Pairing the fantastical and the ordinary feels perfectly natural to Hernandez. "Life is complicated, plotless, shocking, and unpredictable," he says. "It doesn't wait for the ‘right time' to drop a tragedy in your lap, or joy, or beauty, or a difficult choice."
Sal and Gabi Break the Universe finds Gabi Real and Sal Vidón in middle school, but Hernandez based them both on adult characters he had previously written about. "Sal," he says, "appears as a grown-up theoretical physicist in a short story called ‘The Assimilated Cuban's Guide to Quantum Santeria,' " published in a collection of the same name. The adult version of Gabi also appears in Hernandez's short fiction. "She's a journalist," he says, "and her beat is the cryptic and the fantastic—unicorns, uploaded brains, that sort of thing." Hernandez liked them so much, he wanted to get to know them as kids, too.
Serendipitously, it was by way of The Assimilated Cuban's Guide to Quantum Santeria that Rick Riordan, author of the Percy Jackson series, found Hernandez. Riordan gave the story collection a Goodreads review—which was, needless to say, quite a boon for a rising author—and reached out to Hernandez to see if he had considered writing for kids. "So, here's the deal," Hernandez reflects. "I don't get to win Powerball.
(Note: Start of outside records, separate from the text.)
(** The body of the loop: one result from one item. [None] is an invalid
    memory access. *)
Definition read_one (now : Z) (user : option mu_address_space_t) (user_index : option mu_address_space_index_t)
    (dynamic : option mu_address_space_t) (read_val : mu_read_value_id_t) (dv : mu_datavalue_t)
    : option mu_datavalue_t * option mu_address_space_index_t :=
  let '(found, user_index) := mu_resolve_node user user_index dynamic (rv_node_id read_val) in
  let bad status value :=
    mk_datavalue value status (dv_source_timestamp dv) (dv_server_timestamp dv) false true false false in
  let dv' :=
    node ← found;
    match node with
    | None => Some (bad MU_STATUS_BAD_NODEIDUNKNOWN (dv_value dv))
    | Some node =>
        let scalar := mk_variant (v_type (dv_value dv)) (v_value (dv_value dv)) false 0 in
        let status :=
          if rv_attribute_id read_val =? MU_ATTRIBUTEID_VALUE then
            if negb (node_node_class node =? MU_NODECLASS_VARIABLE) then Err MU_STATUS_BAD_ATTRIBUTEIDINVALID
            else match node_value node with
                 | Some source => mu_value_source_read now (Some source) (node_node_id node) scalar
                 | None => Err MU_STATUS_BAD_NOTREADABLE
                 end
          else read_attribute now node (rv_attribute_id read_val) (dv_value dv) in
        match status with
        | Ok value => Some (mk_datavalue value (dv_status dv) (dv_source_timestamp dv)
                              (dv_server_timestamp dv) true false false false)
        | Err status => Some (bad status scalar)
        | Fault => None
        end
    end in
  (dv', user_index).

Fixpoint read_loop (now : Z) (user : option mu_address_space_t) (user_index : option mu_address_space_index_t)
    (dynamic : option mu_address_space_t) (nodes : list mu_read_value_id_t) (results_array : list mu_datavalue_t)
    : option (list mu_datavalue_t) * option mu_address_space_index_t :=
  match nodes, results_array with
  | [], rest => (Some rest, user_index)
  | _ :: _, [] => (None, user_index)
  | read_val :: nodes, dv :: rest =>
      let '(dv, user_index) := read_one now user user_index dynamic read_val dv in
      let '(tail, user_index) := read_loop now user user_index dynamic nodes rest in
      ((dv ← dv; tail ← tail; Some (dv :: tail)), user_index)
  end.

Definition mu_read_process_with_user_index (now : Z) (user : option mu_address_space_t)
    (dynamic : option mu_address_space_t) (req : mu_read_request_t) (results_array : list mu_datavalue_t)
    (max_results : Z) : M (option mu_address_space_index_t) mu_read_response_t := λ user_index,
  if MU_TIMESTAMPS_TO_RETURN_NEITHER <? rq_timestamps_to_return req
  then (Err MU_STATUS_BAD_TIMESTAMPSTORETURNINVALID, user_index)
  else if max_results <? zlen (rq_nodes_to_read req)
  then (Err MU_STATUS_BAD_TOOMANYOPERATIONS, user_index)
  else
    let '(results, user_index) := read_loop now user user_index dynamic (rq_nodes_to_read req) results_array in
    (match results with
     | None => Fault
     | Some results => Ok (mk_read_response (Some results) (zlen (rq_nodes_to_read req)))
     end, user_index).

Definition mu_read_process (now : Z) (user dynamic : option mu_address_space_t) (req : mu_read_request_t)
    (results_array : list mu_datavalue_t) (max_results : Z) : result mu_read_response_t :=
  (mu_read_process_with_user_index now user dynamic req results_array max_results None).1.
End process.

(** ** Write *)

Record mu_write_value_t := mk_write_value {
  wv_node_id : mu_nodeid_t;
  wv_attribute_id : Z;
  wv_index_range : mu_string_t;
  wv_value : mu_datavalue_t
}.

Record mu_write_request_t := mk_write_request {
  wq_nodes_to_write : list mu_write_value_t
}.

Record mu_write_response_t := mk_write_response {
  wp_num_results : Z;
  wp_results : list Z
}.

(** Decode into the elements of the caller's array, which keep what the
    DataValue decoder does not overwrite. *)
Fixpoint read_write_values (nodes_array : list mu_write_value_t) (n : nat) {struct n} : Rd (list mu_write_value_t) :=
  match n, nodes_array with
  | O, _ => mret []
  | S _, [] => fault
  | S n, node :: nodes_array =>
      node_id ← mu_binary_read_nodeid;
      attribute_id ← mu_binary_read_int32;
      index_range ← mu_binary_read_string;
      value ← mu_binary_read_datavalue (wv_value node);
      rest ← read_write_values nodes_array n;
      mret (mk_write_value node_id attribute_id index_range value :: rest)
  end.

Definition mu_write_request_decode (nodes_array : list mu_write_value_t) (max_nodes : Z)
    : Rd mu_write_request_t :=
  no_of_nodes ← mu_binary_read_int32;
  if no_of_nodes <? 0 then mret (mk_write_request [])
  else if max_nodes <? no_of_nodes then fail MU_STATUS_BAD_TOOMANYOPERATIONS
  else
    nodes ← read_write_values nodes_array (Z.to_nat no_of_nodes);
    mret (mk_write_request nodes).

Definition mu_write_response_encode (resp : mu_write_response_t) : Wr unit :=
  mu_binary_write_int32 (to_i32 (wp_num_results resp));;
  if zlen (wp_results resp) <? wp_num_results resp then fault
  else wr_list mu_binary_write_statuscode (ztake (wp_num_results resp) (wp_results resp)).

(** ** Decoders: bounds and memory safety *)

Definition wire_read_value_id (v : mu_read_value_id_t) : Prop :=
  wire_nodeid (rv_node_id v) ∧ u32_range (rv_attribute_id v) ∧ wire_string (rv_index_range v) ∧
  u16_range (rv_data_encoding_namespace_index v) ∧ wire_string (rv_data_encoding_name v).

Definition wire_read_request (max_nodes : Z) (req : mu_read_request_t) : Prop :=
  u64_range (rq_max_age req) ∧ u32_range (rq_timestamps_to_return req) ∧
  zlen (rq_nodes_to_read req) ≤ max_nodes ∧ Forall wire_read_value_id (rq_nodes_to_read req).

Definition wire_write_value (v : mu_write_value_t) : Prop :=
  wire_nodeid (wv_node_id v) ∧ i32_range (wv_attribute_id v) ∧ wire_string (wv_index_range v).

Lemma rsafe_read_value_id : rsafe read_value_id wire_read_value_id.
Proof. unfold read_value_id; rsafe_auto; split_and!; done. Qed.
#[export] Hint Resolve rsafe_read_value_id : rsafe.

Lemma zlen_of_length {A} (l : list A) n : length l = Z.to_nat n → 0 ≤ n → zlen l = n.
Proof. unfold zlen; lia. Qed.

Lemma rsafe_read_request_decode max_nodes :
  0 ≤ max_nodes → rsafe (mu_read_request_decode max_nodes) (wire_read_request max_nodes).
Proof.
  intros Hmax; unfold mu_read_request_decode; rsafe_auto.
  - split_and!; [done..|constructor].
  - eapply rsafe_bind; [apply rsafe_rd_list, rsafe_read_value_id|]; intros l [Hlen Hl].
    apply rsafe_ret; split_and!; try done; cbn.
    bool_hyps; rewrite (zlen_of_length l _ Hlen); lia.
Qed.

Lemma rsafe_read_write_values n : ∀ nodes_array, (n ≤ length nodes_array)%nat →
  rsafe (read_write_values nodes_array n) (λ l, length l = n ∧ Forall wire_write_value l).
Proof.
  induction n as [|n IH]; intros nodes_array Hn; cbn [read_write_values]; [by apply rsafe_ret|].
  destruct nodes_array as [|node nodes_array]; [simpl in Hn; lia|].
  rsafe_auto; eapply rsafe_bind; [apply IH; simpl in Hn; lia|]; intros l [<- Hl].
  apply rsafe_ret; split; [done|]; apply Forall_cons_iff; done.
Qed.

Lemma rsafe_write_request_decode nodes_array max_nodes :
  max_nodes ≤ zlen nodes_array → 0 ≤ max_nodes →
  rsafe (mu_write_request_decode nodes_array max_nodes)
    (λ req, zlen (wq_nodes_to_write req) ≤ max_nodes ∧ Forall wire_write_value (wq_nodes_to_write req)).
Proof.
  intros Hsz Hmax; unfold mu_write_request_decode; rsafe_auto.
  - split; [done|constructor].
  - bool_hyps; eapply rsafe_bind; [apply rsafe_read_write_values; unfold zlen in *; lia|]; intros l [Hlen Hl].
    apply rsafe_ret; split; [|done]; cbn; rewrite (zlen_of_length l _ Hlen); lia.
Qed.

(** ** Encoders *)

Definition enc_array {A} (enc : A → list Z) (l : list A) : list Z := enc_i32 (zlen l) ++ flat_map enc l.

Lemma to_i32_count n : 0 ≤ n < 2147483648 → to_i32 n = n.
Proof.
  intros Hn; unfold to_signed; cbv zeta; norm_pow; rewrite Z.mod_small by lia.
  by destruct (Z.ltb_spec n 2147483648); [|lia].
Qed.

Lemma ztake_all {A} (l : list A) : ztake (zlen l) l = l.
Proof. unfold ztake, zlen; by rewrite Nat2Z.id, firstn_all. Qed.

Lemma wspec_read_response_encode results :
  Forall wire_datavalue results → zlen results < 2147483648 →
  wspec (mu_read_response_encode (mk_read_response (Some results) (zlen results)))
    (enc_array enc_datavalue results ++ enc_i32 0).
Proof.
  intros Hw Hlen; unfold mu_read_response_encode; cbn [rp_results rp_num_results].
  apply wspec_bind; [|apply wspec_write_int32]; unfold enc_array.
  pose proof (zlen_nonneg results); destruct (Z.eqb_spec (zlen results) 0) as [E|E].
  - destruct results; [|unfold zlen in E; simpl in E; lia].
    cbn [flat_map]; rewrite app_nil_r; apply wspec_write_int32.
  - rewrite (proj2 (Z.ltb_ge _ _)) by lia; rewrite ztake_all, to_i32_count by lia.
    apply wspec_bind; [apply wspec_write_int32|]; apply wspec_wr_list.
    eapply Forall_impl; [exact Hw|]; intros d; apply codec_write.
Qed.

(** A client's decoding of the response body with the library's own codecs. *)
Definition read_response_decode : Rd (list mu_datavalue_t) :=
  n ← mu_binary_read_int32;
  results ← rd_list (Z.to_nat n) (mu_binary_read_datavalue zero_datavalue);
  _ ← mu_binary_read_int32;
  mret results.

Lemma rspec_read_response_decode results :
  Forall wire_datavalue results → zlen results < 2147483648 →
  rspec read_response_decode (enc_array enc_datavalue results ++ enc_i32 0) results.
Proof.
  intros Hw Hlen; unfold read_response_decode, enc_array; pose proof (zlen_nonneg results).
  rewrite <- app_assoc; eapply rspec_bind; [apply rspec_read_int32; ranges; lia|].
  replace (Z.to_nat (zlen results)) with (length results) by (unfold zlen; lia).
  eapply rspec_bind; [apply rspec_rd_list|].
  - eapply Forall_impl; [exact Hw|]; intros d; apply codec_read.
  - eapply rspec_bind_ret; [apply rspec_read_int32; ranges; lia|apply rspec_ret].
Qed.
I used every drop of luck I had in order to be found by Rick."
It's important to Hernandez to create diverse characters who face challenging realities that might resemble the lives of his readers; Sal and Gabi are Cuban-American, and Cuban Spanish appears throughout the novel. But Hernandez believes diversity in literature has an even grander role to play. "The function of diversity in books, whether fiction or nonfiction, is to diversify your mind," he says. "Readers are drawn to expanding their understanding of the human condition. But they also crave the way that reading evokes connection, fellow feeling, and even love, across space and time, via our imaginations."
Hernandez is planning more adventures for Gabi and Sal, who become much more accustomed to manipulating space-time. The next book is called Sal and Gabi Fix the Universe, and they do, "kind of," Hernandez says. "They also break it some more."